Wednesday, August 31, 2022

Assurance

 

Each Sunday as a part of our worship we have a place where we confess our sin and receive God’s words of assurance of the forgiveness of our sins. It works like this: I give an invitation for silent, personal confession. After a brief time to allow people, including myself, to confess I lead all of us in reciting a prayer of confession that is printed in the worship bulletin. And then I pick up my Bible and read a passage that speaks to the assurance of forgiveness that we can rest in, usually adding some comments about how that passage assures us.

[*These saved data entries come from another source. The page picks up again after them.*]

Definition insert_or_merge_member (member : Member.t) : T (option Member.t) :=
  table_insert (Member.id member) member (create_database_error "insert" "member") ;;
  mret None.
Definition fetch_member (server_id user_id : string) : T Member.t :=
  table_fetch (MemberCompositeKey.mk server_id user_id) ErrorType.NotFound.
Definition fetch_all_members `{HashIter} (server_id : string) : T (list Member.t) :=
  table_select (λ m, bool_decide (MemberCompositeKey.server (Member.id m) = server_id)).
Definition has_any_role (roles : list string) (m : Member.t) : bool :=
  negb (bool_decide (List.filter (λ p, bool_decide (p ∈ roles)) (Member.roles m) = [])).
Definition fetch_all_members_with_roles `{HashIter} (server_id : string) (roles : list string) :
    T (list Member.t) :=
  table_select (λ m, bool_decide (MemberCompositeKey.server (Member.id m) = server_id) &&
                     has_any_role roles m).
Definition fetch_all_memberships `{HashIter} (user_id : string) : T (list Member.t) :=
  table_select (λ m, bool_decide (MemberCompositeKey.user (Member.id m) = user_id)).
Definition fetch_members (server_id : string) (ids : list string) : T (list Member.t) :=
  λ members, (Ok (omap (λ id, members !! MemberCompositeKey.mk server_id id) ids), members).
Definition fetch_member_count `{HashIter} (server_id : string) : T Z :=
  ms ← fetch_all_members server_id; mret (Z.of_nat (length ms)).
Definition fetch_server_count `{HashIter} (user_id : string) : T Z :=
  ms ← fetch_all_memberships user_id; mret (Z.of_nat (length ms)).
Definition update_member `{OptionalStruct Member.t PartialMember.t}
    (id : MemberCompositeKey.t) (partial : PartialMember.t)
    (remove : list FieldsMember.t) : T unit :=
  table_update id
    (λ member, apply_options (fold_left Member.remove_field remove member) partial)
    ErrorType.NotFound.
(** A member in timeout is kept by the other driver; this one panics. *)
Definition soft_delete_member (now : Z) (id : MemberCompositeKey.t) : T unit :=
  λ members,
    match members !! id with
    | Some member =>
        if Member.in_timeout member now then (Panicked, members)
        else (Ok tt, delete id members)
    | None => (Err ErrorType.NotFound, members)
    end.
Definition force_delete_member (id : MemberCompositeKey.t) : T unit :=
  table_delete id ErrorType.NotFound.
Definition remove_dangling_members : T unit := panic.
Definition clear_memberships (user_id : string) : T unit :=
  table_retain (λ _ m, negb (bool_decide (MemberCompositeKey.user (Member.id m) = user_id))).
End MembersTable.

(** ** The bans table of the reference driver *)

Module BansTable.
Abbreviation table := (gmap MemberCompositeKey.t ServerBan.t).
Abbreviation T := (M ErrorType.t table).

Definition insert_ban (ban : ServerBan.t) : T unit :=
  table_insert (ServerBan.id ban) ban (create_database_error "insert" "ban").
Definition fetch_ban (server_id user_id : string) : T ServerBan.t :=
  table_fetch (MemberCompositeKey.mk server_id user_id) ErrorType.NotFound.
Definition fetch_bans `{HashIter} (server_id : string) : T (list ServerBan.t) :=
  table_select (λ b, bool_decide (MemberCompositeKey.server (ServerBan.id b) = server_id)).
Definition delete_ban (id : MemberCompositeKey.t) : T unit :=
  table_delete id ErrorType.NotFound.
End BansTable.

I have a collection of prayers of confession that I rotate through in planning worship. I also have a collection of Bible passages that assure forgiveness that I rotate through. These two collections are unequal in number and so there is almost always a different pair each Sunday morning. Every once in a while my Bible reading brings something to my attention that would serve as words of assurance and I add that passage to my collection. And that is happening this Sunday with Deuteronomy 4:31, which reads:

“For the Lord your God is a merciful God. He will not leave you or destroy you or forget the covenant with your fathers that he swore to them.”

What, you may ask, does that have to do with the assurance of forgiveness?  The ‘sin’ word is not even mentioned, and neither, for that matter is Jesus. Pastor Brad, what gives? 

In writing these words Moses has a few things to say about God, most noticeably being that he is merciful and faithful. He has made a covenant, a solemn promise, to hold the Hebrews as his own people, and he intends to keep it. That covenant is not dependent on their behavior, but solely relies on God’s word to them.

Their behavior, frankly, is often very ungodly and fully deserving of God’s wrath. But instead of wrath God gives mercy. Instead of giving them what they deserve he does the exact opposite, being merciful in forgiving their sin. Without mercy on God’s part he could not be their God and they could not be his people.

That mercy for God’s people is fully seen in the death-and-resurrection of the Lord Jesus. Moses points God’s people far ahead to the wrath of God against sin poured out on the one person who can bear it, something Jesus does freely, out of love, for all the people of God living at all moments of human history. He takes our sin and its punishment and gives us his sinless nature. The one sacrifice of Jesus to take away our sin, forever. This is the greatest expression of mercy in all of human history, and in it, alone, all who believe in Jesus can be assured that their sin is forgiven. Every last bit. Amen.